(Stored data entries)
(** ** A form to run: the README's quick start, two of its fields *)

Module Example.
Import Zod RHF React.

(** [name: z.string().min(2, 'Name is required')] and
    [agreeToTerms: z.boolean().refine(val => val === true, ...)]. *)
Definition userSchema : ZodSchema :=
  fun candidate =>
    let name_issues :=
      match get candidate "name" with
      | VString s =>
          if decide (2 <= String.length s) then []
          else [mkIssue "name" "too_small" "Name is required"]
      | _ => [mkIssue "name" "invalid_type" "Required"]
      end in
    let terms_issues :=
      match get candidate "agreeToTerms" with
      | VBool true => []
      | VBool false =>
          [mkIssue "agreeToTerms" "custom" "You must agree to the terms"]
      | _ => [mkIssue "agreeToTerms" "invalid_type" "Required"]
      end in
    match (name_issues ++ terms_issues)%list with
    | [] =>
        success {[ "name" := get candidate "name";
                   "agreeToTerms" := get candidate "agreeToTerms" ]}
    | issue :: issues => failure issue issues
    end.

Definition initialValues : FieldValues :=
  {[ "name" := VString ""; "agreeToTerms" := VBool false ]}.

Definition nameField : TextFieldProps.t :=
  TextFieldProps.mk
    (BaseFieldProps.mk "name" (Some "Name") None (Some true) None None)
    None None None None None.

Definition termsField : BaseFieldProps.t :=
  BaseFieldProps.mk "agreeToTerms" (Some "I agree to the terms") None
    (Some true) None None.

Definition submitButton : SubmitButtonProps.t :=
  SubmitButtonProps.mk None None None None None None.

(** The same path bound by a field with other props. *)
Definition disabledNameField : TextFieldProps.t :=
  TextFieldProps.mk
    (BaseFieldProps.mk "name" None (Some "Your name") None (Some true)
       (Some "w-64"))
    (Some TextFieldProps.email) (Some (callback 0)) None (Some true)
    (Some "h-8").

Definition departmentField : SelectFieldProps.t :=
  SelectFieldProps.mk
    (BaseFieldProps.mk "department" (Some "Department")
       (Some "Select department") (Some true) None None)
    [SelectOption.mk "engineering" "Engineering" None;
     SelectOption.mk "marketing" "Marketing" (Some true);
     SelectOption.mk "sales" "Sales" None].

(** Two stores that agree on [name] and differ elsewhere, and the render
    environments over them. *)
Definition store1 : Control :=
  createFormControl
    {| defaultValues :=
         {[ "name" := VString "Ann"; "agreeToTerms" := VBool false ]};
       resolver := None |}.

Definition store2 : Control :=
  createFormControl
    {| defaultValues :=
         {[ "name" := VString "Ann"; "agreeToTerms" := VBool true;
            "department" := VString "sales" ]};
       resolver := None |}.

Definition env_over (c : Control) : RenderEnv :=
  mkEnv {[ 0 := c ]} (Some (mkForm 0 initialFormState)) None.

(** [onSubmit] is the identity: what a call evaluates to is the data it was
    called with. *)
Definition props : GenericFormProps.t FieldValues :=
  GenericFormProps.mk (Some userSchema) initialValues id
    [TextField nameField;
     CheckboxField join_classes termsField;
     static (SubmitButton join_classes submitButton)]
    None.

(** The same form without a schema. *)
Definition props_without_schema : GenericFormProps.t FieldValues :=
  GenericFormProps.mk None initialValues id
    [TextField nameField;
     CheckboxField join_classes termsField;
     static (SubmitButton join_classes submitButton)]
    None.

End Example.

(** ** More to run the components on *)

Module Page.
Import RHF React.

(** A page that already holds the store of another form, before the form at
    hand is mounted. *)
Definition before_mount : World :=
  {| heap := {[ 0 := Example.store2 ]};
     useForm_slot := None;
     useForm_formState := initialFormState;
     handles := [] |}.

(** A required checkbox without a label. *)
Definition unlabelledTerms : BaseFieldProps.t :=
  BaseFieldProps.mk "agreeToTerms" None None (Some true) None None.

(** The leaves the example form is made of. *)
Definition leaves : list Leaf :=
  [field (text_field Example.nameField);
   field (checkbox_field Example.termsField);
   submit_button Example.submitButton].

End Page.

(** * Properties *)

Import Zod Resolvers RHF React Ui.

(** ** Reading trees and props *)

Lemma query_eq ty props children :
  query ty (createElement ty props children)
  = Some (createElement ty props children).
Proof. cbn [query]. destruct (decide (ty = ty)); [reflexivity | contradiction]. Qed.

Task prompt
Copy all lines above containing the string "GenericFormProps".

Solution for this task
Definition props : GenericFormProps.t FieldValues :=
  GenericFormProps.mk (Some userSchema) initialValues id
Definition props_without_schema : GenericFormProps.t FieldValues :=
  GenericFormProps.mk None initialValues id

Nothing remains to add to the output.